In a particular embodiment, the spores according to the present invention comprise YdzH, YnzSP or YdgB fused to phytase, alkaline phosphatase, beta-glucoronidase, green fluorescence protein or affinity ligands such as, e.g., Pex5. Soluble enzymes can be immobilized following different procedures mainly in order to reuse and to stabilize them. Examples of immobilized enzymes are Candida rugosa lipase (CRL) encapsulated without carrier, trypsin, Candida Antarctica lipase (CalB) or penicillin G acylase cross-linked to macromolecule (e.g. polyethylene glycol or dextran sulfate) or alkylsulfatase on anionic exchangers. An example of a useful passenger is the A. niger PTS-1 affine Pex5 protein. Pex5 is the receptor of PTS-1 [McCollum et al, J. Cell Biol. 121, 761-774 (1993)]. PTS-1 is a C- terminal tri-peptide extension of a protein promoting peroxisomal localization of the protein. The C-terminal tri-peptide PTS-1 can be a variant of [PAS]-[HKR]-[L] as described in Emanuelsson et al, J. Mol. Biol. (2003) 330, 443-456. Preferably PTS-1 is - SKL or -PRL. The term "affinity ligand" as used herein denotes not only molecules that have biological relationship in vivo with the target protein but also a variety of other ligands such as fusion proteins or affinity tags. Examples of affinity tags or fusion proteins are the maltose binding protein (MBP) that interacts with cross-linked amylose and is eluted with maltose, polyhistidine tags that consists of 6 His residues binding to chelated Ni ²⁺ or FLAG tag that is an eight amino acid hydrophilic peptide that binds to a specific antibody linked onto a column.

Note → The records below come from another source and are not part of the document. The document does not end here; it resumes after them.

(** ** Slices and vectors of the standard library *)

(** [l.copy_within(a..b, dest)]. *)
Definition copy_within {E} (l : list Z) (a b dest : Z) : res E (list Z) :=
  if decide (0 ≤ a ≤ b ∧ b ≤ len l ∧ 0 ≤ dest ∧ dest + (b - a) ≤ len l)
  then Ok (take (Z.to_nat dest) l
           ++ take (Z.to_nat (b - a)) (drop (Z.to_nat a) l)
           ++ drop (Z.to_nat (dest + (b - a))) l)
  else Panic.

(** [l.rotate_left(k)]. *)
Definition rotate_left {E} (l : list Z) (k : Z) : res E (list Z) :=
  if decide (0 ≤ k ≤ len l) then Ok (drop (Z.to_nat k) l ++ take (Z.to_nat k) l) else Panic.

(** [Vec<u8>]: its elements and the size of its allocation. *)
Record vec := Vec { elems : list Z; vcap : Z }.
Global Instance vec_eta : Eta vec := λ v, Vec (elems v) (vcap v).
Definition vec_new : vec := Vec [] 0.

(** ** The buffer *)
Module Buf.

Inductive Storage : Type :=
| Heap (v : vec)
| Static (mem : list Z) (l : Z).

Record t := Mk { storage : Storage; hidden : Z }.
Global Instance eta_t : Eta t := λ b, Mk (storage b) (hidden b).

Section Buf.
Context `{Platform}.
(** The capacity bound, a const parameter of the type, and the allocator. *)
Variable N : Z.
Variable grant : Z → bool.

(** [Vec::try_reserve_exact] and [Vec::reserve_exact]. *)
Definition try_reserve_exact (additional : Z) : M unit vec unit := λ v,
  if decide (additional ≤ vcap v - len (elems v)) then (Ok tt, v)
  else if grant (len (elems v) + additional)
  then (Ok tt, v <| vcap := len (elems v) + additional |>)
  else (Err tt, v).
Definition reserve_exact {E} (additional : Z) (v : vec) : res E vec :=
  match try_reserve_exact additional v with (Ok _, v') => Ok v' | _ => Panic end.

Suitable bioactive (poly)peptides which can be used as a passenger fused to one of the carriers mentioned above are antimicrobial and/or antifungal polypeptides. Examples of antimicrobial peptides (AMP's) are CAP18, leucocin A, tritrpticin, protegrin-1, thanatin, defensin, lactoferrin, lactoferricin, and ovispirin such as novispirin, plectasins, and statins, including the compounds and polypeptides disclosed in WO 03/044049 and WO

03/048148, as well as variants or fragments of the above that retain antimicrobial activity. Examples of antifungal polypeptides (AFP's) are the Aspergillus giganteus, and Aspergillus niger peptides, as well as variants and fragments thereof which retain antifungal activity, as disclosed in WO 94/01459 and WO 02/090384.

It is another object of the present invention to provide a genetically modified, viable spore which is able to germinate, wherein said spore is genetically modified to produce an enzyme or a bioactive polypeptide upon germination into a vegetative cell, said enzyme or bioactive polypeptide as defined above being displayed on the spore surface.

Inert spores are spores which are unable to germinate and recreate vegetative life. Methods to generate Bacillus subtilis non-germinating strains are well known from people skilled in the art. Inert spores according to this aspect of the invention are for example used "in vitro" and allow for example an alternative option to expensive classical systems of immobilized enzymes. They primarily have the advantage of spore resistance to harsh chemical conditions.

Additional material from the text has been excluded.